▶ Input
(** * The development-mode watcher of nexus: runner supervision

    A shallow embedding of [src/watcher/watcher.ts]: the path helpers
    ([getPrefix], [getLevel], [isPrefixOf]), the matcher built by
    [createPathMatcher], and the restart state machine that lives in the
    closure of [createWatcher] ([startRunner], [stopRunner],
    [restartRunner], the exit and message handlers, the relay of
    termination signals).

    The calls to the collaborators are kept as a trace of effects.  The
    debug output of [log] is not part of the embedding. *)

From Stdlib Require Import ZArith Ascii String List Bool Lia.
From stdpp Require Import base list strings.

Local Open Scope Z_scope.

(** ** The string primitives of the host language

    JavaScript's [String.prototype] methods used by the watcher, over
    Rocq strings.  Indices are [Z], because the methods answer [-1]. *)
Module JsString.

(** [startsWith n s]: the characters of [n] are the first characters of [s]. *)
Fixpoint startsWith (n s : string) : bool :=
  match n with
  | EmptyString => true
  | String a n' =>
      match s with
      | EmptyString => false
      | String b s' => Ascii.eqb a b && startsWith n' s'
      end
  end.

(** [s.indexOf(n)]: the first index at which [n] occurs in [s], or [-1]. *)
Fixpoint indexOf (s n : string) : Z :=
  if startsWith n s then 0
  else match s with
       | EmptyString => -1
       | String _ s' =>
           let i := indexOf s' n in
           if i <? 0 then -1 else i + 1
       end.

(** [s.lastIndexOf(n)]: the last index at which [n] occurs in [s], or [-1]. *)
Fixpoint lastIndexOf (s n : string) : Z :=
  match s with
  | EmptyString => if startsWith n s then 0 else -1
  | String _ s' =>
      let i := lastIndexOf s' n in
      if 0 <=? i then i + 1
      else if startsWith n s then 0 else -1
  end.

(** [s.slice(b, e)], with the relative (negative) indices of the language. *)
Definition slice (s : string) (b e : Z) : string :=
  let len := Z.of_nat (String.length s) in
  let from := if b <? 0 then Z.max (len + b) 0 else Z.min b len in
  let to := if e <? 0 then Z.max (len + e) 0 else Z.min e len in
  String.substring (Z.to_nat from) (Z.to_nat (Z.max (to - from) 0)) s.

(** The loop of [s.split(sep)] for a separator that is not empty.  [skip]
    is the number of characters of a separator just matched that are
    still to be jumped over; [cur] is the piece being collected. *)
Fixpoint splitLoop (sep : string) (skip : nat) (cur : string) (s : string)
  : list string :=
  match s with
  | EmptyString => [cur]
  | String c s' =>
      match skip with
      | S k => splitLoop sep k cur s'
      | O =>
          if startsWith sep s
          then cur :: splitLoop sep (Nat.pred (String.length sep)) EmptyString s'
          else splitLoop sep O (cur +:+ String c EmptyString) s'
      end
  end.

(** The pieces of [s.split("")]: one string per character. *)
Fixpoint chars (s : string) : list string :=
  match s with
  | EmptyString => []
  | String c s' => String c EmptyString :: chars s'
  end.

(** [s.split(sep)]. *)
Definition split (s sep : string) : list string :=
  match sep with
  | EmptyString => chars s
  | String _ _ => splitLoop sep O EmptyString s
  end.

(** [~i]: the bitwise complement, and its truth value in a condition. *)
Definition bitNot (i : Z) : Z := Z.lnot i.
Definition truthyNumber (i : Z) : bool := negb (i =? 0).

(** What is left of [s] from index [k] on. *)
Fixpoint dropS (k : nat) (s : string) : string :=
  match k, s with
  | O, _ => s
  | S _, EmptyString => EmptyString
  | S k', String _ s' => dropS k' s'
  end.

(** The number of indices of [s] at which [n] occurs. *)
Fixpoint occurrences (n s : string) : nat :=
  (if startsWith n s then 1 else 0)%nat +
  match s with
  | EmptyString => O
  | String _ s' => occurrences n s'
  end.

End JsString.

(** ** The path helpers of the watcher *)
Module Paths.
Import JsString.

Definition node_modules : string := "node_modules".

(** [getPrefix]: the path up to the last occurrence of [node_modules], or
    the empty string. *)
Definition getPrefix (mod_ : string) : string :=
  let n := node_modules in
  let i := lastIndexOf mod_ n in
  if truthyNumber (bitNot i)
  then slice mod_ 0 (i + Z.of_nat (String.length n))
  else EmptyString.

(** [getLevel]: the nesting level of a module. *)
Definition getLevel (mod_ : string) : Z :=
  let p := getPrefix mod_ in
  Z.of_nat (length (split p node_modules)) - 1.

(** [isPrefixOf(value)(prefix)]. *)
Definition isPrefixOf (value prefix : string) : bool :=
  indexOf value prefix =? 0.

End Paths.

(** ** The matcher of the listeners *)
Module Matcher.

(** A matcher string that starts with [!] is a negated pattern. *)
Definition isNegated (m : string) : bool :=
  match m with
  | String c _ => Ascii.eqb c "!"
  | EmptyString => false
  end.

(** [m.slice(1)] on a matcher that is not empty. *)
Definition dropBang (m : string) : string :=
  match m with
  | String _ m' => m'
  | EmptyString => EmptyString
  end.

(** [pattern => '!' + pattern]. *)
Definition bang (pattern : string) : string := "!" +:+ pattern.

Section WithGlob.

(** The glob engine is a primitive of the host: [glob pattern path] says
    whether one pattern matches one path. *)
Variable glob : string -> string -> bool.

(** [anymatch(matchers)] is the function of the [anymatch] package, a
    dependency that is not part of the sources.  On a list of strings it
    is taken as the package describes it: the strings that start with [!]
    are negations and nothing else; a path is matched when no negated
    pattern matches it and some other pattern does.  On the empty list it
    matches nothing. *)
Definition anymatch (matchers : list string) (path : string) : bool :=
  let negatedGlobs := map dropBang (List.filter isNegated matchers) in
  let patterns := List.filter (fun m => negb (isNegated m)) matchers in
  if existsb (fun g => glob g path) negatedGlobs then false
  else existsb (fun p => glob p path) patterns.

▶ Work required
The answer must be the line containing "is taken as" and every line after it to the end of the data, exactly as written.

▶ Problem solution
    is taken as the package describes it: the strings that start with [!]
    are negations and nothing else; a path is matched when no negated
    pattern matches it and some other pattern does.  On the empty list it
    matches nothing. *)
Definition anymatch (matchers : list string) (path : string) : bool :=
  let negatedGlobs := map dropBang (List.filter isNegated matchers) in
  let patterns := List.filter (fun m => negb (isNegated m)) matchers in
  if existsb (fun g => glob g path) negatedGlobs then false
  else existsb (fun p => glob p path) patterns.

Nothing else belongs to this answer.